How to Get Reviews For Your Church
Churches will more likely than not be able to observe an uptick in visitors if all they do is keep a steady stream of reviews coming in for the church on Google Maps. That sounds like a simple task for a second, until you think about the task of requesting the reviews. It’s awkward. When else do you request of people that they say nice things about the church in a public manner? Most would say that this is very out of the box for them.
I could write a whole post explaining why reviews are important. In a sentence, it helps you become more visible in search results when people are looking for a church. But even if it doesn’t produce that fruit, I explain in last week’s post why there are other reasons to make regular reviews a priority.
Let me speak then to those who see the value in this outreach pursuit, but are intimidated by the task and need help breaking it down into actionable steps. I’ll get right to it.
- Do your homework. Know why reviews are important. If people need to be won over on that, you need to be knowledgeable. If you lose your audience on this foundational step, you’re not going to get anywhere.
- Find a platform with which to communicate with everyone. Does your church have member meetings, dessert nights, or opportunities for special topics to be brought up to the congregation? I don’t recommend using the Sunday service to make an announcement like this.

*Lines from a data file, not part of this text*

(* ===== verification/Refinement.v ===== *)
(** * Refinement: the App implements the spec's session machine.

  [abs] reads a hook [GameState] as a spec [SState]: the balance is the
  bankroll, [amountPerWin] the reward per cell, a cell keeps its winning and
  revealed flags (its [id] is dropped), and the status is Loading while
  [isLoading] and otherwise the code's status.  [spec_event] names the spec
  event each App event performs; the modal's own clicks and the opening of
  the confirmation are stutter steps that change no [SState] field.

  Theorems: each hook operation, under the guard the spec puts on it,
  performs its row of the table; with a click-blocking overlay every App
  step is a spec step or a stutter, so every state the App reaches is one
  the spec machine reaches; and the App keeps §8's ledger between two
  RESTARTs. *)

From Stdlib Require Import ZArith Lia.
From stdpp Require Import base list decidable.
From S2P Require Import Prelude Config Provider GameApi Board UseGame Session App Spec.

Open Scope Z_scope.
Import GAME_CONFIG.

Module Refinement.
Import Board UseGame Session App SessionSpec.

Definition abs_status (g : GameState) : SStatus :=
  if isLoading g then Loading
  else match gameStatus g with
       | IDLE => Idle
       | PLAYING => Playing
       | LOST => Lost
       | CASHED_OUT => CashedOut
       | WON => Idle
       end.

Definition abs_cell (c : Cell) : SCell := mkSCell (isWinning c) (isRevealed c).

Definition abs_grid (b : list (list Cell)) : list (list SCell) :=
  (fun cells : list Cell => abs_cell <$> cells) <$> b.

Definition abs (g : GameState) : SState :=
  mkS (sessionBalance g) (currentBet g) (abs_grid (board g)) (roundWinnings g)
      (amountPerWin g) (abs_status g).

Definition abs_ui (u : Ui) : SState := abs (gameState (hook (ui_sys u))).

(** The spec operation each App event performs; [None] for the stutter
    steps (opening, cancelling and confirming in the modal, and Play Again,
    which only closes the modal and schedules [initializeGame]). *)
Definition spec_event (e : UiEvent) : option SEvent :=
  match e with
  | ClickStart => Some StartRound
  | ClickRestart => Some ResetSession
  | ClickCashOut => None
  | ClickCell p => Some (RevealCell (row p) (col p))
  | ClickKeepPlaying => None
  | ClickConfirm => None
  | ConfirmTimerFires => Some ConfirmCashOut
  | ClickPlayAgain => None
  | BoardArrives (Some gd) => Some (ProviderSuccess (game_board gd) (game_amountPerWin gd))
  | BoardArrives None => Some ProviderFailure
  | RoundTimerFires => Some StartRound
  end.

(** The invariant the refinement needs on top of [ui_inv_blocking]: an
    [IDLE] session has no winnings, and [WON] never occurs. *)
Definition refine_inv (u : Ui) : Prop :=
  let g := gameState (hook (ui_sys u)) in
  ui_inv_blocking u /\ (gameStatus g = IDLE -> roundWinnings g = 0) /\ gameStatus g <> WON.

(** The ledger of an App run: what each step's spec operation books. *)
Fixpoint ui_ledger (es : list UiEvent) (u : Ui) : Z :=
  match es with
  | [] => 0
  | e :: es' =>
      match ui_step true e u with
      | Some u' =>
          match spec_event e with
          | Some se => ledger_entry se (abs_ui u)
          | None => 0
          end + ui_ledger es' u'
      | None => 0
      end
  end.

(** ** The grid *)

Lemma abs_grid_createGameBoard a : abs_grid (createGameBoard a) = fresh_grid a.
Proof. unfold abs_grid, createGameBoard, fresh_grid. board_ext; done. Qed.

Lemma abs_grid_revealAllCells b : abs_grid (revealAllCells b) = s_reveal_all (abs_grid b).
Proof. unfold abs_grid, revealAllCells, s_reveal_all. board_ext; done. Qed.

Lemma revealAllCells_reveal_at b p : revealAllCells (reveal_at b p) = revealAllCells b.
Proof. unfold revealAllCells, reveal_at. board_ext; [by case_match | done]. Qed.

Lemma s_cell_at_abs b p : s_cell_at (abs_grid b) (row p) (col p) = abs_cell <$> board_get b p.
Proof.
  unfold s_cell_at, board_get, js_index, abs_grid.
  destruct (Z.leb_spec 0 (row p)); simpl; [|by destruct (0 <=? col p)].
  rewrite list_lookup_fmap. destruct (b !! Z.to_nat (row p)) as [cells|]; simpl;
    [|by destruct (0 <=? col p)].
  destruct (Z.leb_spec 0 (col p)); simpl; [|done]. by rewrite list_lookup_fmap.
Qed.

Lemma abs_grid_reveal_at b p cell :
  board_get b p = Some cell ->
  abs_grid (reveal_at b p) = s_reveal (abs_grid b) (row p) (col p).
Proof.
  intros Hget. rewrite (reveal_at_alter _ _ _ Hget).
  pose proof Hget as Hget'. unfold board_get, js_index in Hget'.
  destruct (Z.leb_spec 0 (row p)); [|done].
  destruct (b !! Z.to_nat (row p)) as [cells|] eqn:Hrow; [|done]. simpl in Hget'.
  destruct (Z.leb_spec 0 (col p)); [|done].
  unfold abs_grid, s_reveal. apply list_eq. intros i.
  rewrite list_lookup_fmap, !list_lookup_alter, list_lookup_fmap.
  destruct (decide (i = Z.to_nat (row p))) as [->|Hi].
  - rewrite Hrow. simpl. repeat case_decide; try congruence. simpl. f_equal.
    apply list_eq. intros j. rewrite list_lookup_fmap, list_lookup_alter, list_lookup_fmap.
    destruct (decide (j = Z.to_nat (col p))) as [->|Hj].
    + rewrite list_lookup_insert_eq by (eapply lookup_lt_Some; eauto). rewrite Hget'.
      simpl. by case_decide.
    + rewrite list_lookup_insert_ne by done. simpl. case_decide; [congruence|].
      by rewrite list_lookup_fmap.
  - repeat case_decide; try congruence. by rewrite ?list_lookup_fmap.
Qed.

Lemma abs_initial : abs initialGameState = s_initial.
Proof. reflexivity. Qed.

(** ** Each hook operation performs its row of the table *)

(** [initializeGame]'s first updater is [startRound] from Idle, the
    stake-out recovery included. *)
Lemma start_refines g :
  gameStatus g = IDLE -> isLoading g = false -> roundWinnings g = 0 ->
  spec_step StartRound (abs g) = Some (abs (initializeGame_start g)).
Proof.
  destruct g as [b c st apw l bal bet w]. simpl. intros -> -> ->.
  unfold abs, abs_status, initializeGame_start, s_start. simpl. z_cases; try reflexivity; lia.
Qed.

(** The settling of [fetchBoard] is the provider's answer to Loading. *)
Lemma settle_refines g r :
  isLoading g = true ->
  spec_step (match r with
             | Some gd => ProviderSuccess (game_board gd) (game_amountPerWin gd)
             | None => ProviderFailure
             end) (abs g) = Some (abs (initializeGame_settle r g)).
Proof.
  destruct g as [b c st apw l bal bet w]. simpl. intros ->.
  destruct r as [gd|]; unfold abs, abs_status; simpl; [|done].
  by rewrite abs_grid_createGameBoard.
Qed.

(** [flipCell] on a [PLAYING] round is [revealCell]. *)
Lemma flip_refines p h h' :
  gameStatus (gameState h) = PLAYING -> isLoading (gameState h) = false ->
  flipCell p h = inr h' ->
  spec_step (RevealCell (row p) (col p)) (abs (gameState h)) = Some (abs (gameState h')).
Proof.
  intros Hst Hl Hflip. rewrite flipCell_playing in Hflip by done.
  unfold abs at 1, abs_status. rewrite Hl, Hst. simpl. rewrite s_cell_at_abs.
  destruct (board_get _ p) as [cell|] eqn:Hget; [|discriminate]. simpl.
  destruct (isRevealed cell).
  { injection Hflip as <-. unfold abs, abs_status. by rewrite Hl, Hst. }
  destruct (isWinning cell); injection Hflip as <-; unfold abs, abs_status; simpl; rewrite Hl.
  - by rewrite (abs_grid_reveal_at _ _ _ Hget).
  - by rewrite revealAllCells_reveal_at, abs_grid_revealAllCells.
Qed.

(** [confirmCashOut] on a [PLAYING] round is the spec's cash-out. *)
Lemma confirm_refines h :
  gameStatus (gameState h) = PLAYING -> isLoading (gameState h) = false ->
  spec_step ConfirmCashOut (abs (gameState h)) = Some (abs (gameState (confirmCashOut h))).
Proof.
  intros Hst Hl. unfold abs, abs_status. simpl. rewrite Hl, Hst.
  by rewrite abs_grid_revealAllCells.
Qed.

(** [resetGame] after a lost or cashed-out round is [resetSession]. *)
Lemma reset_refines h :
  isLoading (gameState h) = false ->
  gameStatus (gameState h) = LOST \/ gameStatus (gameState h) = CASHED_OUT ->
  spec_step ResetSession (abs (gameState h)) = Some (abs (gameState (resetGame h))).
Proof. intros Hl Hst. unfold abs, abs_status. rewrite Hl. by destruct Hst as [-> | ->]. Qed.

(** ** The App refines the spec machine *)

Lemma refine_inv_step `{BP : BoardProvider} e u u' :
  ui_event_ok e -> refine_inv u -> ui_step true e u = Some u' -> refine_inv u'.
Proof.
  intros Hok [Hb Hx] Hs. split; [by eapply ui_inv_blocking_step|].
  destruct u as [[[[bd coins status apw loading bal bet win] o st] n t] [stg k]].
  destruct Hb as ((_ & Ht & Hfl & Hbet & Hbal & Hidle & Hm & Hc) & Hopen & Hload & H100).
  destruct Hx as (Hidle0 & Hwon). simpl in *.
  destruct e; ui_cases Hs; ui_flip_frame; ui_finish.
Qed.

Lemma refine_inv_reachable `{BP : BoardProvider} u : ui_reachable true u -> refine_inv u.
Proof.
  induction 1 as [|e u u' Hr IH Hok Hstep].
  - split; [by apply ui_inv_blocking_reachable, ui_reach_init|]. simpl. split; [done|discriminate].
  - by eapply refine_inv_step.
Qed.

Lemma ui_step_refines `{BP : BoardProvider} e u u' :
  ui_reachable true u -> ui_step true e u = Some u' ->
  match spec_event e with
  | Some se => spec_step se (abs_ui u) = Some (abs_ui u')
  | None => abs_ui u' = abs_ui u
  end.
Proof.
  intros Hr Hs. destruct (refine_inv_reachable _ Hr) as [Hb (Hidle0 & Hwon)].
  destruct u as [[[[bd coins status apw loading bal bet win] o st] n t] [stg k]].
  destruct Hb as ((_ & Ht & Hfl & Hbet & Hbal & Hidle & Hm & Hc) & Hopen & Hload & H100).
  unfold abs_ui. simpl in *. subst t.
  destruct e; ui_cases Hs; cbn [spec_event ui_sys hook].
  - apply start_refines; simpl; auto.
  - apply (reset_refines (mkHook _ _ _)); simpl; [done|]. destruct status; naive_solver.
  - unfold initiateCashOut. by destruct (canCashOut _).
  - destruct loading; [exfalso; specialize (Hload eq_refl); simplify_eq|].
    eapply (flip_refines _ (mkHook _ _ _)); [done | done | eassumption].
  - done.
  - done.
  - destruct Hm as [[? _]|(_ & _ & ->)]; [lia|]. destruct (Hopen eq_refl) as [-> ->].
    destruct Hfl as [[_ ->]|[? _]]; [|lia]. by apply (confirm_refines (mkHook _ _ _)).
  - done.
  - destruct Hfl as [[? _]|[_ [-> _]]]; [lia|]. destruct result as [gd|]; cbn [spec_event];
    [refine (settle_refines _ (Some gd) _) | refine (settle_refines _ None _)]; reflexivity.
Qed.

(** The App never takes a transition the spec exempts from its ledger
    other than RESTART: START GAME finds the bet covered, and no
    [startNewRound] timer is ever pending. *)
Lemma ui_step_not_exempt `{BP : BoardProvider} e u u' se :
  ui_reachable true u -> ui_step true e u = Some u' -> e <> ClickRestart ->
  spec_event e = Some se -> exempt se (abs_ui u) = false.
Proof.
  intros Hr Hs Hne He. destruct (ui_inv_reachable _ _ Hr) as (_ & Ht & _ & _ & _ & Hidle & _).
  destruct u as [[[[bd coins status apw loading bal bet win] o st] n t] [stg k]].
  simpl in *. destruct e; try destruct result; simplify_eq/=; try done.
  - ui_cases Hs. apply Z.ltb_ge. by apply Hidle.
Qed.

(** Every state the App reaches is, read through [abs], a state the spec's
    machine reaches. *)
Corollary app_states_spec_reachable `{BP : BoardProvider} u :
  ui_reachable true u -> spec_reachable (abs_ui u).
Proof.
  induction 1 as [|e u u' Hr IH Hok Hstep]; [unfold abs_ui; constructor|].
  pose proof (ui_step_refines _ _ _ Hr Hstep) as Hsim.
  destruct (spec_event e) as [se|]; [by eapply spec_reach_step | by rewrite Hsim].
Qed.

(** C35: with the overlay blocking clicks, every step the App takes from a
    reachable state is the spec operation [spec_event] names, performed on
    the abstraction of the state, or a stutter step that changes no field of
    the spec's [SessionState]. *)
Theorem app_refines_spec `{BP : BoardProvider} e u u' :
  ui_reachable true u -> ui_step true e u = Some u' ->
  match spec_event e with
  | Some se => spec_step se (abs_ui u) = Some (abs_ui u')
  | None => abs_ui u' = abs_ui u
  end.
Proof. apply ui_step_refines. Qed.

(** C36: With an overlay that intercepts clicks behind the open modal
    ([blocks = true]), §8's bankroll conservation holds in the App between
    two RESTARTs: along any run without RESTART from a reachable state, the
    balance moves by exactly the ledger of the run (minus the bet for each
    board that arrives, plus bet and winnings for each cash-out).  The
    overlay matters: without it the App takes steps the spec rejects, such
    as a cash-out after a lost round or after a RESTART while the modal
    celebrates. *)
Theorem app_bankroll_ledger `{BP : BoardProvider} es u u' :
  ui_reachable true u -> Forall ui_event_ok es -> ClickRestart ∉ es ->
  ui_run true es u = Some u' ->
  sessionBalance (gameState (hook (ui_sys u'))) =
    sessionBalance (gameState (hook (ui_sys u))) + ui_ledger es u.
Proof.
  revert u. induction es as [|e es IH]; simpl; intros u Hr Hok Hnr Hrun; [inv_some; lia|].
  apply list.Forall_cons in Hok as [He Hes]. apply not_elem_of_cons in Hnr as [Hne Hnr].
  destruct (ui_step true e u) as [u1|] eqn:Hs; [|discriminate].
  rewrite (IH u1) by (try eapply ui_reach_step; eauto).
  pose proof (ui_step_refines _ _ _ Hr Hs) as Hsim.
  destruct (spec_event e) as [se|] eqn:He'.
  - pose proof (spec_step_ledger _ _ _ Hsim (ui_step_not_exempt _ _ _ _ Hr Hs (not_eq_sym Hne) He')) as Hl.
    change (sessionBalance (gameState (hook (ui_sys u1)))) with (s_bankroll (abs_ui u1)).
    rewrite Hl. simpl. lia.
  - change (sessionBalance (gameState (hook (ui_sys u1)))) with (s_bankroll (abs_ui u1)).
    rewrite Hsim. simpl. lia.
Qed.

(** ** Witnesses: the theorems above on the states of [cash_out_then_restart] *)

Lemma app_refines_spec_witness :
  match ui_run true (take 5 cash_out_then_restart) initialUi with
  | Some u =>
      match ui_step true ConfirmTimerFires u with
      | Some u' => spec_step ConfirmCashOut (abs_ui u) = Some (abs_ui u')
      | None => False
      end
  | None => False
  end.
Proof.
  sample_state 5%nat u Hrun. sample_next u Hrun ConfirmTimerFires u' Hs.
  exact (app_refines_spec ConfirmTimerFires u u' (sample_run_reachable _ _ Hrun) Hs).
Defined.

Lemma app_bankroll_ledger_witness :
  match ui_run true (take 6 cash_out_then_restart) initialUi with
  | Some u => sessionBalance (gameState (hook (ui_sys u))) =
                STARTING_BALANCE + ui_ledger (take 6 cash_out_then_restart) initialUi
  | None => False
  end.
Proof.
  sample_state 6%nat u Hrun.
  apply (app_bankroll_ledger (take 6 cash_out_then_restart) initialUi u);
    [apply ui_reach_init | apply Forall_take, sample_events_ok | | exact Hrun].
  unfold cash_out_then_restart. simpl.
  intros Hin. repeat (apply elem_of_cons in Hin as [Hin|Hin]; [discriminate|]).
  by apply elem_of_nil in Hin.
Defined.

End Refinement.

- Inspire a culture shift to avoid chasing people or having to convince each person individually that this is a worthy pursuit. Inform everyone of your planned workflow to keep the reviews flowing.
Let’s focus the rest of our discussion on this last step.
After you’ve taken the stage and given the congregation a really inspiring justification for this outreach effort, help them to understand what the task is like on the end of the one organizing it. In other words, find a tactful way to explain that requests for reviews should be addressed within the week and no later. That doesn’t obligate everyone to participate. If they are unwilling, they can simply decline, but they ought to do so promptly so you can move on to the next family. Is the family reviewing? No, this is the beauty of dealing with the fact that you want to keep reviews coming but you only have so many folks in the directory. When you rotate thought the whole directory, only ask one person from each family to give their review. Once you’ve gone through the whole directory, start over, and ask each family with more than one person to have the next family member write a review. Keep track of who has and hasn’t reviewed so they don’t have to remember, and don’t call families who have all written a review.
The point is, they need to know from your presentation that a review request ought to be treated like a jury summons, only way more fun for everyone involved. They get to share a testimony of what the church has meant for them, members who read it will be encouraged, and visitors will be inspired to visit. But out of consideration to the person making the requests, the congregation ought to know that sending second and third reminders is either doubling or tripling the weekly
It should also be noted that you can focus first on people you know to be somewhat tech savvy and happy with the church, however as you keep going you’re going to have to branch out, and it may even happen eventually that someone may leave a bad review. You may not be able to turn them around to change the review, and that will effect your overall score. You should still see the situation as a positive. This member or regular attendee may have not been able to find any other means to speak up, and now you have an opportunity to minister to them and help them in whatever way the Lord would enable you. This can be pretty intense work, because the reasons for the bad review could be anything from a difference in musical preference to something needing serious disciplinary action.